● **Task brief**
Once the line with "o (view s))." is found in the entries below, repeat it and each following line exactly, up to and including the line with "apply (runs_to_step None 0). unfold resolve_step. cbn [cl_pc". Add no other lines.

##### Source information #####

(** The steps of one call make up [ResolveContent]. *)
Lemma call_alone fault n v o s :
  dir_ok s →
  runs_to {| cl_name := n; cl_version := v; cl_object := o; cl_pc := ToLook |} s (ResolveContent cache objGet fault n v o (view s)).
Proof.
  intros Hs.
  assert (∀ s, dir_ok s → runs_to {| cl_name := n; cl_version := v; cl_object := o; cl_pc := ToStat |} s
    (pull_content cache objGet fault n v o (view s))) as Hpull.
  { clear s Hs. intros s Hs. unfold pull_content, on_disk. fold (skill_dir n v). pose proof (view_dir s (skill_file (skill_dir n v)) Hs) as Hv.
    apply (runs_to_step None 0). unfold resolve_step. cbn [cl_pc cl_name cl_version cl_object]. fold (skill_dir n v).
    destruct (sh_dir s !! skill_file (skill_dir n v)) as [i|] eqn:Hf.
    - rewrite bool_decide_true by (rewrite <- not_eq_None_Some; by rewrite <- Hv). by apply (runs_to_step None 0), runs_to_done.
    - rewrite bool_decide_false by (rewrite <- eq_None_not_Some; by apply Hv). destruct (str_empty o); [by apply runs_to_done|].
      apply (runs_to_step None 0). unfold resolve_step. cbn [set_pc cl_pc cl_name cl_version cl_object].
      destruct (objGet o) as [c|e]; [by apply write_alone|by apply runs_to_done]. }
  apply (runs_to_step None 0). unfold ResolveContent, resolve_step. cbn [cl_pc cl_name cl_version view pathCache].
  destruct (sh_paths s !! cache_key n v) as [p|]; [|by apply Hpull].
  apply (runs_to_step None 0). unfold resolve_step. cbn [set_pc cl_pc]. pose proof (view_dir s (skill_file p) Hs) as Hv. unfold on_disk.
  destruct (sh_dir s !! skill_file p) as [i|] eqn:Hf.
  - rewrite bool_decide_true by (rewrite <- not_eq_None_Some; by rewrite <- Hv). by apply runs_to_done.
  - rewrite bool_decide_false by (rewrite <- eq_None_not_Some; by apply Hv). apply (runs_to_step None 0). cbn.
    rewrite <- view_cached. by apply Hpull.
Qed.

End interleaving.
End content_lemmas.

(** ** Lemmas: frontmatter *)

Lemma lazy_any_cons prev c l :
  rmatch (RLazy re_any) (prev, c :: l) = (prev, c :: l) :: rmatch (RLazy re_any) (Some c, l).
Proof.
  cbn [rmatch snd length lazy_iter re_any flat_map]. f_equal.
  rewrite (proj2 (Nat.ltb_lt _ _)) by lia. by rewrite app_nil_r.
Qed.

Definition dashes : bytes := s2l "---".

(** No closing line starts inside the text before it. *)
Lemma close_not_yet prev s body :
  s ≠ [] → CR ∉ s → contains_bytes s (LF :: dashes) = false →
  rmatch (RSeq re_newline (rstr "---")) (prev, s ++ LF :: dashes ++ LF :: body) = [].
Proof.
  intros Hne Hcr Hno. destruct s as [|c s]; [done|].
  assert (c ≠ CR) as Hc by set_solver.
  change (flat_map (rmatch (rstr "---")) (rmatch re_newline (prev, c :: s ++ LF :: dashes ++ LF :: body)) = []).
  assert (rmatch re_newline (prev, c :: s ++ LF :: dashes ++ LF :: body) =
    if Ascii.eqb LF c then [(Some c, s ++ LF :: dashes ++ LF :: body)] else []) as ->.
  { cbn [re_newline rmatch rbyte rseq foldr fmap list_fmap snd flat_map].
    destruct (Ascii.eqb_spec CR c); [by subst|]. cbn [flat_map app]. by destruct (Ascii.eqb LF c). }
  destruct (Ascii.eqb_spec LF c) as [<-|]; [|done]. cbn [flat_map app]. rewrite app_nil_r.
  assert (∀ b, contains_bytes (LF :: s) (LF :: dashes) = true ∨ s ++ b ≠ dashes ++ drop 3 (s ++ b) ∨ (length s < 3)%nat) as Hpre.
  { intros b. destruct (decide (length s < 3)%nat); [tauto|].
    destruct (decide (s ++ b = dashes ++ drop 3 (s ++ b))) as [Heq|]; [|tauto]. left.
    apply contains_bytes_spec. destruct s as [|x [|y [|z s]]]; simpl in *; try lia.
    injection Heq as -> -> ->. by exists [], s. }
  destruct (Hpre (LF :: dashes ++ LF :: body)) as [H|[H|H]].
  - rewrite H in Hno. done.
  - destruct s as [|x [|y [|z s]]]; cbn [app rstr rmatch rseq foldr fmap list_fmap snd rbyte s2l list_ascii_of_string flat_map].
    1-3: repeat (match goal with |- context [if Ascii.eqb ?a ?b then _ else _] =>
      destruct (Ascii.eqb_spec a b); simplify_eq end; cbn [flat_map app snd]); done.
    repeat (match goal with |- context [if Ascii.eqb ?a ?b then _ else _] =>
      destruct (Ascii.eqb_spec a b); simplify_eq end; cbn [flat_map app snd]); try done.
  - destruct s as [|x [|y [|z s]]]; simpl in H; try lia;
    cbn [app rstr rmatch rseq foldr fmap list_fmap snd rbyte s2l list_ascii_of_string flat_map];
    repeat (match goal with |- context [if Ascii.eqb ?a ?b then _ else _] =>
      destruct (Ascii.eqb_spec a b); simplify_eq end; cbn [flat_map app snd]); done.
Qed.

#####

● **Response area**
  runs_to {| cl_name := n; cl_version := v; cl_object := o; cl_pc := ToLook |} s (ResolveContent cache objGet fault n v o (view s)).
Proof.
  intros Hs.
  assert (∀ s, dir_ok s → runs_to {| cl_name := n; cl_version := v; cl_object := o; cl_pc := ToStat |} s
    (pull_content cache objGet fault n v o (view s))) as Hpull.
  { clear s Hs. intros s Hs. unfold pull_content, on_disk. fold (skill_dir n v). pose proof (view_dir s (skill_file (skill_dir n v)) Hs) as Hv.
    apply (runs_to_step None 0). unfold resolve_step. cbn [cl_pc cl_name cl_version cl_object]. fold (skill_dir n v).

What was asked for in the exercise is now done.